* PROBLEM
Transcribe the records below exactly, from their first line through the line containing "Definition SIZE : nat := 16.". Omit every line after it.

* TASK INPUTS

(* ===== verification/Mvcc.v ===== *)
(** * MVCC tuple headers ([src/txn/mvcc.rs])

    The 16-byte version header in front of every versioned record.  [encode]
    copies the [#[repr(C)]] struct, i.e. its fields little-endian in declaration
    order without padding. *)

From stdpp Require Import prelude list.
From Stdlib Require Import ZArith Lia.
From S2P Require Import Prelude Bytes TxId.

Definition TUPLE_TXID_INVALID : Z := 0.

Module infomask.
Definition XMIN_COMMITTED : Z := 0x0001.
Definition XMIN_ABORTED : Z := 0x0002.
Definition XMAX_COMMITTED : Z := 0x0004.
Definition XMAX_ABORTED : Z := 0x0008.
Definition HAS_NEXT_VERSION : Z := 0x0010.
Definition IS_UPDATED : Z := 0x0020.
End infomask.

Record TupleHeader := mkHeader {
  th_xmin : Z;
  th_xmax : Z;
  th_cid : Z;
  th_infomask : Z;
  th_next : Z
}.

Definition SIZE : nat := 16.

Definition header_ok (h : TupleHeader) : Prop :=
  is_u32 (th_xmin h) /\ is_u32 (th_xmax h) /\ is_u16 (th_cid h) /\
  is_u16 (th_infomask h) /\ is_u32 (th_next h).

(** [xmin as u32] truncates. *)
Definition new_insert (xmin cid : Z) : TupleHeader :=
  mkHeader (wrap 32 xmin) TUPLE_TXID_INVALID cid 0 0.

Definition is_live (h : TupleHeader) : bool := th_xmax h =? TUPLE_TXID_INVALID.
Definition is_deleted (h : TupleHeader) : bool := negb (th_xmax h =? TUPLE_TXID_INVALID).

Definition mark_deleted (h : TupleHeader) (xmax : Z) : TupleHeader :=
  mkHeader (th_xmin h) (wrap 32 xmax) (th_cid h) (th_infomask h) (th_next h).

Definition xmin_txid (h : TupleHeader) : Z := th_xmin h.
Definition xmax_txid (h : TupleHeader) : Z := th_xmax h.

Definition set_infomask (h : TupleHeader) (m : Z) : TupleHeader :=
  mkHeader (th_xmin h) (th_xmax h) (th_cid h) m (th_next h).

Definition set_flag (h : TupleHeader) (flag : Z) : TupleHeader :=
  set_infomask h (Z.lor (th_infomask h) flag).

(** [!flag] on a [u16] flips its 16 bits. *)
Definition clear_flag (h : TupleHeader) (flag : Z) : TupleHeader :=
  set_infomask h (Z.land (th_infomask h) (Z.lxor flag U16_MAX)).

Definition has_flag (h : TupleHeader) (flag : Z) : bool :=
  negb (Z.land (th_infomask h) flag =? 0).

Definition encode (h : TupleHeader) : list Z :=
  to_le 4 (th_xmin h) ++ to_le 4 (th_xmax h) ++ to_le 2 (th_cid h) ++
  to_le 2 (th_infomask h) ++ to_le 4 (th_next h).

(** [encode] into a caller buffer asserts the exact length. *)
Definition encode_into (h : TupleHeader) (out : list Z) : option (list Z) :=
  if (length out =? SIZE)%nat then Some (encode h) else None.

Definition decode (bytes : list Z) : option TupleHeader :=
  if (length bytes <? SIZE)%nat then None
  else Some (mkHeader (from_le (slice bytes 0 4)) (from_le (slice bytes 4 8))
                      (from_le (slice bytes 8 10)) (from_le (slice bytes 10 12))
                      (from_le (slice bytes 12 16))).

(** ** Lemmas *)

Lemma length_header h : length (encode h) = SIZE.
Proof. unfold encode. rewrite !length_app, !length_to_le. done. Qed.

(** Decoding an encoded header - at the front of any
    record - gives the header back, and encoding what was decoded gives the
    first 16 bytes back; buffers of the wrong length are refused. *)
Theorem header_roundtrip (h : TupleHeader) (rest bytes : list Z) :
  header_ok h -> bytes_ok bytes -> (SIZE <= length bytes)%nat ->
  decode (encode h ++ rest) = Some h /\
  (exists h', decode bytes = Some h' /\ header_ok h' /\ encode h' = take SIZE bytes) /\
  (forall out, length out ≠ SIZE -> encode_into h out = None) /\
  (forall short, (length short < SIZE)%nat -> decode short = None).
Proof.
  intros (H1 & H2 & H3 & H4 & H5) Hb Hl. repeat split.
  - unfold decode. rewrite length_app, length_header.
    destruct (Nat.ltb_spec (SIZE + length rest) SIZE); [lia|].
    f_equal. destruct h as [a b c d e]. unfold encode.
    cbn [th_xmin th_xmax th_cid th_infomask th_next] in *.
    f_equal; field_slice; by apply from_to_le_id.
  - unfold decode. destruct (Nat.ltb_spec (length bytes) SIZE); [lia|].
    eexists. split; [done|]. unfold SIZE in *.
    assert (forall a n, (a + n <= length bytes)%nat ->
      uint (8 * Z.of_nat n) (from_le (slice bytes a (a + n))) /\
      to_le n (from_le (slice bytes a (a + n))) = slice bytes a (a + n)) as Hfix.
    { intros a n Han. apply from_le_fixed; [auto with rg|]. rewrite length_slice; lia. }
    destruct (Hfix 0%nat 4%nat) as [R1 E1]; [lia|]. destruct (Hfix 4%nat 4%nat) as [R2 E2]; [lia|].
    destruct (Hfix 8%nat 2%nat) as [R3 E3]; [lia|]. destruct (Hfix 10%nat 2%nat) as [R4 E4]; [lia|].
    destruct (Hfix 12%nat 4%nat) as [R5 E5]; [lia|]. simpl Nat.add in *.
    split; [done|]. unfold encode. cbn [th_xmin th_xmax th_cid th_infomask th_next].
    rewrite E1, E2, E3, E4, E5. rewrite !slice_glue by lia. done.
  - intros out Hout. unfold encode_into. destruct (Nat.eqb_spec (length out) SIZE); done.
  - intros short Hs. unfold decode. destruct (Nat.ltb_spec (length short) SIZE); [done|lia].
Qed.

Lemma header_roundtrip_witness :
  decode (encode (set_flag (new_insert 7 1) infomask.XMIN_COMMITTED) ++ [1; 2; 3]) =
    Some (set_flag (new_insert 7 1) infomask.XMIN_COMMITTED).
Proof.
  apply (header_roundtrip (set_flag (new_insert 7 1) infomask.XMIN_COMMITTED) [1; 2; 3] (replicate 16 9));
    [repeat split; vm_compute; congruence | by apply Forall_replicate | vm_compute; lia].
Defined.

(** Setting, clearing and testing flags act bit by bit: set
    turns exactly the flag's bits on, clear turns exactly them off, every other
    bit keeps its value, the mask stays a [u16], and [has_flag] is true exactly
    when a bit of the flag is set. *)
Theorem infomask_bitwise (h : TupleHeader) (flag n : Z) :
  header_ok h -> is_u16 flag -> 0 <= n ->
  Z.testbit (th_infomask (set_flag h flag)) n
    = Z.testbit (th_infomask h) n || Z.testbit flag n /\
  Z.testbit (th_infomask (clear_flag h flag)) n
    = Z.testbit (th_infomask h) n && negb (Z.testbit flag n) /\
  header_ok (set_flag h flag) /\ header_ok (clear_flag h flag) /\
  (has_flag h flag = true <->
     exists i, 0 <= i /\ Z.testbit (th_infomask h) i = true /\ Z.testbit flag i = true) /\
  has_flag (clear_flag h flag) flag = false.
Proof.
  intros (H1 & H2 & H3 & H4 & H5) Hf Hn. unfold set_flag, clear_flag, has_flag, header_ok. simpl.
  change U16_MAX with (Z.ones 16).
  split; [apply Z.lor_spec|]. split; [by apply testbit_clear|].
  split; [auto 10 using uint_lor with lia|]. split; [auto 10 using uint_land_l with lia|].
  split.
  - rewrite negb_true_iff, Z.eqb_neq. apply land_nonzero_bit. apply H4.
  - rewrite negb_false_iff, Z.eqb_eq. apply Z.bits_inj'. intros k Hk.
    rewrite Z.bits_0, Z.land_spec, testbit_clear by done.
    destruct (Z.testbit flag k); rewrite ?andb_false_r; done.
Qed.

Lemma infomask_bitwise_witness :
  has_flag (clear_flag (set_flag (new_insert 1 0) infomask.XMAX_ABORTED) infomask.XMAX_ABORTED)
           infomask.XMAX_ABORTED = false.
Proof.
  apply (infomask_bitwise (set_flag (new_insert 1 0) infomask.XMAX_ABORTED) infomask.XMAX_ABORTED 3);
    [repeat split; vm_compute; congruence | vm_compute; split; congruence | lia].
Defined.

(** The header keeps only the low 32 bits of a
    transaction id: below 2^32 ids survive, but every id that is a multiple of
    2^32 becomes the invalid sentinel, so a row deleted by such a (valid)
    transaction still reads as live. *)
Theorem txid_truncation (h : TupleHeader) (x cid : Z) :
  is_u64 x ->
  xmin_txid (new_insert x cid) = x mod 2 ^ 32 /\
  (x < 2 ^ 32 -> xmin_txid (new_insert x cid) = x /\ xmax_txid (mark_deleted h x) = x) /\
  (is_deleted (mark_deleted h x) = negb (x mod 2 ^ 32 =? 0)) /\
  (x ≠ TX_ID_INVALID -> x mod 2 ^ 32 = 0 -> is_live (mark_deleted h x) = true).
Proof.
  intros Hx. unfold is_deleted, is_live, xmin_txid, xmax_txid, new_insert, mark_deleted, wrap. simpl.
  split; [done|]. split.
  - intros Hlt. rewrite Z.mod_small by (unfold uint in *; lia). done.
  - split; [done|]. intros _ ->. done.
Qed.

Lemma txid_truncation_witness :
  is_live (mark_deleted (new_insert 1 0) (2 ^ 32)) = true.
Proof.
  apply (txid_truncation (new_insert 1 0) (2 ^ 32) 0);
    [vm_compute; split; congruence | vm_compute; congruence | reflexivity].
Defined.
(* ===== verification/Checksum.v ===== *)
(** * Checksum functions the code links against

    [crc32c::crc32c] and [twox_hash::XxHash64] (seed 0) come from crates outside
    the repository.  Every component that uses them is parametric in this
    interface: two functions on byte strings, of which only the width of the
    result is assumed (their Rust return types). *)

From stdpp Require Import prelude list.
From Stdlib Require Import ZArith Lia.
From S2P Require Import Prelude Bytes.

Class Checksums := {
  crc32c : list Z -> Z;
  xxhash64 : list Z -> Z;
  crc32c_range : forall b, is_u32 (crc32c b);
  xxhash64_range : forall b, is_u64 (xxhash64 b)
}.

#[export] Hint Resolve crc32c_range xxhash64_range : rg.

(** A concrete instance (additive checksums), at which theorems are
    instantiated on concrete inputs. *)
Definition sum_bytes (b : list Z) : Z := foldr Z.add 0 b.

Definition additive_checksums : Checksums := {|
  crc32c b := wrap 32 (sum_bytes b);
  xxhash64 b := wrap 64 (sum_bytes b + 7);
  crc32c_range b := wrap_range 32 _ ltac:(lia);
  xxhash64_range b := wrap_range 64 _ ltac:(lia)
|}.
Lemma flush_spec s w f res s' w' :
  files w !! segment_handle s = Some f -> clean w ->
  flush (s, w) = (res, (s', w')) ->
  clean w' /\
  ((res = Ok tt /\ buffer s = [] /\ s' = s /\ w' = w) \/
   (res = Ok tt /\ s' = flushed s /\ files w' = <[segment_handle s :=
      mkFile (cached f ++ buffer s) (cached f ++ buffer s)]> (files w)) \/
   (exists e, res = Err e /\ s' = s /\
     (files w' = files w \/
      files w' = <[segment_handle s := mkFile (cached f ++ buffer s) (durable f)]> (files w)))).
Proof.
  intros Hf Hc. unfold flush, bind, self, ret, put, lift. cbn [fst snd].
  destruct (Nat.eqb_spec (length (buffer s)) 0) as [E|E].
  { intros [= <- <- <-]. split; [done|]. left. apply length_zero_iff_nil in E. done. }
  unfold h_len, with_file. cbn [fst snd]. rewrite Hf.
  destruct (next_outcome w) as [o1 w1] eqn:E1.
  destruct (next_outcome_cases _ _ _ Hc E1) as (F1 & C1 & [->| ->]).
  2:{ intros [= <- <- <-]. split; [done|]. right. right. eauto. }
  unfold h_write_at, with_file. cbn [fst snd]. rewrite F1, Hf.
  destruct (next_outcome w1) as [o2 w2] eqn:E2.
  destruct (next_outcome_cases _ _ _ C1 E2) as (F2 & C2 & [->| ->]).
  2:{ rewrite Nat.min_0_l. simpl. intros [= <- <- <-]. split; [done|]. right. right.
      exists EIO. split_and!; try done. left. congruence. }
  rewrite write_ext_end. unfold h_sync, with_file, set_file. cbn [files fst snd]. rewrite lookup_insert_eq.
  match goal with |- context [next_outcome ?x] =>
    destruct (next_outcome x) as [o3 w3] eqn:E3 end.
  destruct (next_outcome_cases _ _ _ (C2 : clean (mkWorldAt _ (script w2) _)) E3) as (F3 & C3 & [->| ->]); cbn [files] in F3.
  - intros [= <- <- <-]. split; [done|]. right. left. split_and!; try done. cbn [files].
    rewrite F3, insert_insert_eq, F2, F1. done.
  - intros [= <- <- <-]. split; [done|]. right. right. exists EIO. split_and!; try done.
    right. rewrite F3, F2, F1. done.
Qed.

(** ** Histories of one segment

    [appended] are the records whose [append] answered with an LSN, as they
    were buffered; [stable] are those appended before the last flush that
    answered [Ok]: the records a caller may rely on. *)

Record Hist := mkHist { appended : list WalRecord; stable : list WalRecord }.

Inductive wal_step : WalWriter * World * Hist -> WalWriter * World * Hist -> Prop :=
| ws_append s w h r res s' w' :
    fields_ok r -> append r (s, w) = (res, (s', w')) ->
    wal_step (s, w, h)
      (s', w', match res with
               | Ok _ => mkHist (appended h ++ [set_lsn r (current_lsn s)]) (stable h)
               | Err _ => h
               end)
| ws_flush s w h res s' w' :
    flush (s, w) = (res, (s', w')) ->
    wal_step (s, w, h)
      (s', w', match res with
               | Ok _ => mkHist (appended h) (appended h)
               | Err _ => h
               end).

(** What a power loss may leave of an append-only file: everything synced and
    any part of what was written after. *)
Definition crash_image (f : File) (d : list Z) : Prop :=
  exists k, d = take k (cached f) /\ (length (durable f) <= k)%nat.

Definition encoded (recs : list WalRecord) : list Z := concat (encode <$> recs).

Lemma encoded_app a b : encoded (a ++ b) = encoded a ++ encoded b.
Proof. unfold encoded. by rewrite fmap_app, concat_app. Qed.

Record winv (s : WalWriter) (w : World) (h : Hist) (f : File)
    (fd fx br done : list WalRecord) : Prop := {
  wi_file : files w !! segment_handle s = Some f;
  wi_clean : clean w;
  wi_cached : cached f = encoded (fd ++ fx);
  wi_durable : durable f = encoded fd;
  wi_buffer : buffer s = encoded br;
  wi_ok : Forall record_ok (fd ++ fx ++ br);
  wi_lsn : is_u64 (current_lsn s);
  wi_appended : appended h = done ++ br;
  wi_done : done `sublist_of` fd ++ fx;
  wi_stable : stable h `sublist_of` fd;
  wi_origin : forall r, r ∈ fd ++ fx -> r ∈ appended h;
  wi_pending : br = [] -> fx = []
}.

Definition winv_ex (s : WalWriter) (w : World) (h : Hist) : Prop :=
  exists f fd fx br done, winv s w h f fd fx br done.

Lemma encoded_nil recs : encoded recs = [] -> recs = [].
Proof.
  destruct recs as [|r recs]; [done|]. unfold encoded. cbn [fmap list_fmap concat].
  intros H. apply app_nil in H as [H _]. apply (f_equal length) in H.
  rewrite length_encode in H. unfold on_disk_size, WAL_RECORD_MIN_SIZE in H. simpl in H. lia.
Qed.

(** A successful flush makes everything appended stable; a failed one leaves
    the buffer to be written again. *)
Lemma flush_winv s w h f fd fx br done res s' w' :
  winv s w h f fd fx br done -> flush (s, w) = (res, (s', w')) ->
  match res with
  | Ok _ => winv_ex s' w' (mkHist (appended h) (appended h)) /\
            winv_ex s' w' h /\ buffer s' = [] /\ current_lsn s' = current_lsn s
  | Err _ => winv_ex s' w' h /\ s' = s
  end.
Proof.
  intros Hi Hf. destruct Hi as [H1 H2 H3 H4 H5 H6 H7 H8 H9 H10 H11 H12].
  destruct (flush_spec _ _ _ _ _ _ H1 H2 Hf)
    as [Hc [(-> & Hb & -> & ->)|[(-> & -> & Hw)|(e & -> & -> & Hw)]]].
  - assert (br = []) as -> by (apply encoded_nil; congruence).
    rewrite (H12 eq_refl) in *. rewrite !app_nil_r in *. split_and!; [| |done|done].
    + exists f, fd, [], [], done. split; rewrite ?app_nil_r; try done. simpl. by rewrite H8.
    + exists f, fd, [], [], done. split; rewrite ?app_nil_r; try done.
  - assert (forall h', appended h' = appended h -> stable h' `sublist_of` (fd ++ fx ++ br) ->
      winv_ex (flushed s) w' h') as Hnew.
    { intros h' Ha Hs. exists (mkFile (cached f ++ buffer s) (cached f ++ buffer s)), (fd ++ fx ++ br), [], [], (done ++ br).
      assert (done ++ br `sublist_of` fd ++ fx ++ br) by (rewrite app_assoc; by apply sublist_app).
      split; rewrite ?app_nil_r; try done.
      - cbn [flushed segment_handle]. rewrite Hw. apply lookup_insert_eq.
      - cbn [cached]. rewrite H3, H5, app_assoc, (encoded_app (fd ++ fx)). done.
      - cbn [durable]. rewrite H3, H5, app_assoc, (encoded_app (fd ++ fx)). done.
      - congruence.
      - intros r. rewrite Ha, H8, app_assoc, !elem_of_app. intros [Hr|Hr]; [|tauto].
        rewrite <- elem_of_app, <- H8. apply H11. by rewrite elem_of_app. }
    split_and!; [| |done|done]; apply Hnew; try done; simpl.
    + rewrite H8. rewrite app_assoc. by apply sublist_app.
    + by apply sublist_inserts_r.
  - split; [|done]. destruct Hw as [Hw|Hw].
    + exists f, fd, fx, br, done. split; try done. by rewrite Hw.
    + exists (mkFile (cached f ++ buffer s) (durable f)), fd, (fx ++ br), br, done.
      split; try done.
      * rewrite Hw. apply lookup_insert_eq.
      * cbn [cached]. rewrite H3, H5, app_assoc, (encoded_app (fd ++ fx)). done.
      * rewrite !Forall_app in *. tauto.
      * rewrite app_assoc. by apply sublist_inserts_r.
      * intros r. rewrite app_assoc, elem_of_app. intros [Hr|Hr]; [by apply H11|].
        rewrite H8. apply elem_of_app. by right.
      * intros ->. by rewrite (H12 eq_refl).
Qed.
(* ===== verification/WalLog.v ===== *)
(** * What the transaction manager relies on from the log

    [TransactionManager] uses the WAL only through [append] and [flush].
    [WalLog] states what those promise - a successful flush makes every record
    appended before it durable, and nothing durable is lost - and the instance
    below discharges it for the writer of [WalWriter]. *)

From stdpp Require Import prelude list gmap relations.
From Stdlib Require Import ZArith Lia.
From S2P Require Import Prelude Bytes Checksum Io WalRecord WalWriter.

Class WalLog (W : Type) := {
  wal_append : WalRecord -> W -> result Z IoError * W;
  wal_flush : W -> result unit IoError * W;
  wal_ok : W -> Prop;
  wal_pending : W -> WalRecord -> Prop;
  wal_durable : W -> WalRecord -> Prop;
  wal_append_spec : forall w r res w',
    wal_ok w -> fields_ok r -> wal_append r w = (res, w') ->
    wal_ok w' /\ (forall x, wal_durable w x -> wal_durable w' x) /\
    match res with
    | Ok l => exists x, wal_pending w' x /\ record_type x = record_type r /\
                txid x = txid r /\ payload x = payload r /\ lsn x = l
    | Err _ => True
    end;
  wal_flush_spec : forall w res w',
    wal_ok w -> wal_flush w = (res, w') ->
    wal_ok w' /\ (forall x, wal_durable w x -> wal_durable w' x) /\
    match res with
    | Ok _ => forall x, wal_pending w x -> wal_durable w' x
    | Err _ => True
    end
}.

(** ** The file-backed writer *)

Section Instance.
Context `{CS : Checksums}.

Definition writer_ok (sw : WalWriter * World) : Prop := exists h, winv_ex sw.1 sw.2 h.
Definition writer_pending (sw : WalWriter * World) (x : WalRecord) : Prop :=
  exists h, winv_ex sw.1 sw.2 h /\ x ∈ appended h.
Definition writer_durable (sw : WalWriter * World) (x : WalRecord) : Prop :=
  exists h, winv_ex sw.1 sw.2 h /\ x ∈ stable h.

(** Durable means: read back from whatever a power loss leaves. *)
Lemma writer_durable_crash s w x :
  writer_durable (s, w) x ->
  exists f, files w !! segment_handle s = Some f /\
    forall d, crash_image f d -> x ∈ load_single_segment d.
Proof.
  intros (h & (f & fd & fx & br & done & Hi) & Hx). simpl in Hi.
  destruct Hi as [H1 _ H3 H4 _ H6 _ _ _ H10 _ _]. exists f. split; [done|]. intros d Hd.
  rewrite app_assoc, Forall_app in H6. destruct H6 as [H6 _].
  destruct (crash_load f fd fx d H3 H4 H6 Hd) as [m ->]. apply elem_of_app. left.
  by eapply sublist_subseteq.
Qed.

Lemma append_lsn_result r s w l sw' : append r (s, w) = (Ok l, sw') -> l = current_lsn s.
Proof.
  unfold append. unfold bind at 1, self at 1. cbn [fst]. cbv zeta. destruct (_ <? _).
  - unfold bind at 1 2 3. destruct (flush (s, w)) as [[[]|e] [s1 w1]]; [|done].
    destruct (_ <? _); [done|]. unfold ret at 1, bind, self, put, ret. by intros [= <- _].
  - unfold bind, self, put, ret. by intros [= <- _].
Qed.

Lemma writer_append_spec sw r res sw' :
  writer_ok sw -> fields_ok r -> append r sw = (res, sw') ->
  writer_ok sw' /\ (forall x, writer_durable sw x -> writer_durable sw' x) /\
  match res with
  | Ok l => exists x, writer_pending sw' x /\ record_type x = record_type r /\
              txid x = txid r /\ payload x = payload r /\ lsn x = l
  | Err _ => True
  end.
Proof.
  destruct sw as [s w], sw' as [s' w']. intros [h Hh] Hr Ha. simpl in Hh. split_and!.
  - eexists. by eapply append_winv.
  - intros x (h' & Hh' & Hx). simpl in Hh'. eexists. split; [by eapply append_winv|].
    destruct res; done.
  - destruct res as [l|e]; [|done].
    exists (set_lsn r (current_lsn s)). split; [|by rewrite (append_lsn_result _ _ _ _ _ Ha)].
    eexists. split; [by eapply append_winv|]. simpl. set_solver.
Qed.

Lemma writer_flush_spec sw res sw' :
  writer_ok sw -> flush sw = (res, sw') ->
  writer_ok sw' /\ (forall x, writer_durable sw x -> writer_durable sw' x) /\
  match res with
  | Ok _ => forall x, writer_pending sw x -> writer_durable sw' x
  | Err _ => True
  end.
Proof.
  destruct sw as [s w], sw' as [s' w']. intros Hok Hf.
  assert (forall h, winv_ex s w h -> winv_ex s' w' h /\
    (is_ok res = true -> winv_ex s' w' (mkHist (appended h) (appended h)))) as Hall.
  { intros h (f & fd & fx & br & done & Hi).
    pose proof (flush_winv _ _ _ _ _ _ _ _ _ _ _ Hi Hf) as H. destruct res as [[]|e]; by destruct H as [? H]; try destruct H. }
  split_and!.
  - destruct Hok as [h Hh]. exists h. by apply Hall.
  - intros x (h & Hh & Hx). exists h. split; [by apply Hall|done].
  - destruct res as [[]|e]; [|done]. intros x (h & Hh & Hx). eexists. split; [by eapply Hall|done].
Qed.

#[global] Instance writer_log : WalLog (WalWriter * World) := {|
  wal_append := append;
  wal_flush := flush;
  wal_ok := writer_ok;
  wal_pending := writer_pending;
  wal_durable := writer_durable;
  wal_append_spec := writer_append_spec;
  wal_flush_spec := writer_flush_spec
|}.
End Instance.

* WRITTEN RESPONSE
(* ===== verification/Mvcc.v ===== *)
(** * MVCC tuple headers ([src/txn/mvcc.rs])

    The 16-byte version header in front of every versioned record.  [encode]
    copies the [#[repr(C)]] struct, i.e. its fields little-endian in declaration
    order without padding. *)

From stdpp Require Import prelude list.
From Stdlib Require Import ZArith Lia.
From S2P Require Import Prelude Bytes TxId.

Definition TUPLE_TXID_INVALID : Z := 0.

Module infomask.
Definition XMIN_COMMITTED : Z := 0x0001.
Definition XMIN_ABORTED : Z := 0x0002.
Definition XMAX_COMMITTED : Z := 0x0004.
Definition XMAX_ABORTED : Z := 0x0008.
Definition HAS_NEXT_VERSION : Z := 0x0010.
Definition IS_UPDATED : Z := 0x0020.
End infomask.

Record TupleHeader := mkHeader {
  th_xmin : Z;
  th_xmax : Z;
  th_cid : Z;
  th_infomask : Z;
  th_next : Z
}.

Definition SIZE : nat := 16.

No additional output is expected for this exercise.